Diketahui, iuran JKK dan JKM merupakan kewajiban yang dibebankan sepenuhnya kepada
pengusaha selaku pemberi kerja. Besarnya iuran JKK berkisar 0,24 persen hingga 1,74 persen
dari upah (gaji pokok dan tunjangan) bergantung tingkat risiko lingkungan pekerjaan, sedangkan
iuran JKM sebesar 0,3 persen dari upah.
Sementara, untuk iuran JHT dan JP yang besarannya masing-masing 5,7 persen dan 3 persen
dari upah ditanggung bersama antara pengusaha dan pekerja.
Untuk JHT, pengusaha menanggung sebesar 3,7 persen dan pekerja menanggung 2 persen,
sedangkan dalam iuran JP pengusaha menanggung 2 persen dan pekerja sebesar 1 persen.
Direktur Eksekutif Indef Ahmad Tauhid menilai seharusnya diskon iuran 99 persen yang diberikan
kepada pengusaha tak terbatas pada JKM dan JKK, melainkan juga JHT dan JP. Sebab, hanya
dengan hitung-hitungan kasar, dapat terlihat dampak relaksasi iuran yang kini tengah
disosialisasikan itu sangat minim.
Pengusaha perhotelan (dengan tingkat risiko pekerjaan rendah) yang memiliki 300 pekerja
berupah rata-rata sebesar 6,5 juta, misalnya, harus membayar iuran untuk JKT dan JKM sebesar
Rp10,53 juta tiap bulannya.
Sementara, untuk JHT dan JP yang total tanggungannya mencapai 5,7 persen, uang yang harus
dikeluarkan untuk membayar iuran mencapai Rp111,15 juta.

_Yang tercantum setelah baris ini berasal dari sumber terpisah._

(** A parent that awaited a child, both at their ends; the task of the parent was destroyed between
    its [await_ready] and its suspension, and both frames are left. *)
Lemma tasks_leave_no_frame_witness :
  exists s, task_reachable s /\ (exists c, frame_at 1 s = Some c /\ c_missed c = false) /\
  exists g d, held_by s g 1 /\ frame_at g s = Some d /\ c_missed d = true.
Proof.
  set (s := MkStore [Some (MkCoroutine P_final DESTRUCTED (Some (MkTask (Some 1%nat) (Some 1%nat))) true);
                     Some (MkCoroutine P_final EXIST None false)] [empty_task; empty_task]).
  assert (Hr : task_reachable s).
  { pose proof (tr_step _ Op_call _ tr_init I eq_refl) as H1. pose proof (tr_step _ Op_call _ H1 I eq_refl) as H2.
    pose proof (tr_step _ (Op_await 0 1) _ H2 ltac:(split; [reflexivity|by eexists _, _]) eq_refl) as H3.
    pose proof (tr_step _ (Op_end 1) _ H3 eq_refl eq_refl) as H4.
    pose proof (tr_step _ (Op_ready 1) _ H4 eq_refl eq_refl) as H5.
    pose proof (tr_step _ (Op_final 1) _ H5 (ex_intro _ false eq_refl) eq_refl) as H6.
    pose proof (tr_step _ (Op_end 0) _ H6 eq_refl eq_refl) as H7.
    pose proof (tr_step _ (Op_ready 0) _ H7 eq_refl eq_refl) as H8.
    pose proof (tr_step _ (Op_destroy 0) _ H8 ltac:(cbn; lia) eq_refl) as H9.
    exact (tr_step _ (Op_final 0) _ H9 (ex_intro _ false eq_refl) eq_refl). }
  exists s. split; [exact Hr|]. split; [by eexists|].
  apply (tasks_leave_no_frame s Hr) with (MkCoroutine P_final EXIST None false).
  - intros [|[|i]] t E; cbn in E; by simplify_eq.
  - intros [|[|f]] p E; cbn in E; by simplify_eq.
  - intros [|[|f]] c t g E; cbn in E; simplify_eq; cbn; intros E1 E2; simplify_eq; cbn in E2; simplify_eq; lia.
  - reflexivity.
Defined.
Lemma drives_rests tr : forall d s d', rests d s -> follow d tr = Some d' -> exists s', drives s tr s' /\ agrees d' s'.
Proof.
  induction tr as [|[op a] tr IH]; intros d s d' Hr Hf; pose proof (rests_agrees d s Hr) as [Hst Hag].
  - injection Hf as <-. exists s. split; [by apply dr_rest|exact Hag].
  - cbn [follow] in Hf. destruct d as [| | |op' t]; try done. case_decide as E; [subst op'|done].
    destruct Hag as (_ & l & (fr & Hl & Hio) & _).
    destruct (answer_rests _ s l fr op a Hr Hl Hio) as (t' & [= <-] & s1 & Hs1 & Hr1).
    destruct (IH _ s1 d' Hr1 Hf) as (s' & Hd & Hag'). exists s'. split; [|done].
    eapply dr_answer; [done..|]. by eapply drives_steps.
Qed.

Lemma drives_agrees p tr s : drives (start p) tr s -> exists d, follow (denote p) tr = Some d /\ agrees d s.
Proof.
  intros Hd. destruct (start_rests p) as (s0 & Hs0 & Hr0). eapply rests_drives; [exact Hr0|].
  eapply drives_from; [exact Hs0|by apply (rests_agrees _ _ Hr0)|done].
Qed.

(** * Results *)

(** ** Calling *)

(** The program as it runs when it calls instead of awaiting: it returns, an operation is
    asked for, or an exception leaves it, from [callers] calls deep. *)
Inductive computation :=
  | Gives (v : Z)
  | Raises (callers : nat) (e : Z)
  | Asks (op : Z) (k : Z -> computation).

Jika dijumlahkan, total kewajiban iuran pengusaha perhotelan tersebut mencapai Rp121,68 juta
per bulan. Artinya, jika yang dihilangkan hanya program JKK dan JKM, maka bantuan keringanan
yang diberikan pemerintah kepada pengusaha hotel itu tak sampai 9 persen.
"Hasil investasi BPJS Ketenagakerjaan tahun lalu Rp29,2 triliun. Sementara, berapa sih premi
yang dibayarkan pengusaha? Saya kira nggak sebesar itu dalam setahun. Dana yang dikelola
BPJS ketenagakerjaan kan hampir Rp 400 triliun. Kalau di taruh di surat utang aja 60 persen
dengan SBN 8 persen itu masih jauh lebih besar dari insentif yang diberikan ke pengusaha itu,"
tuturnya.
Belum lagi, pemerintah membatasi fasilitas relaksasi iuran BPJS Ketenagakerjaan itu hanya pada
perusahaan yang omzetnya merosot lebih dari 30 persen. Menurutnya, hal itu berpotensi
membuat program relaksasi iuran BPJS Ketenagakerjaan tidak efektif.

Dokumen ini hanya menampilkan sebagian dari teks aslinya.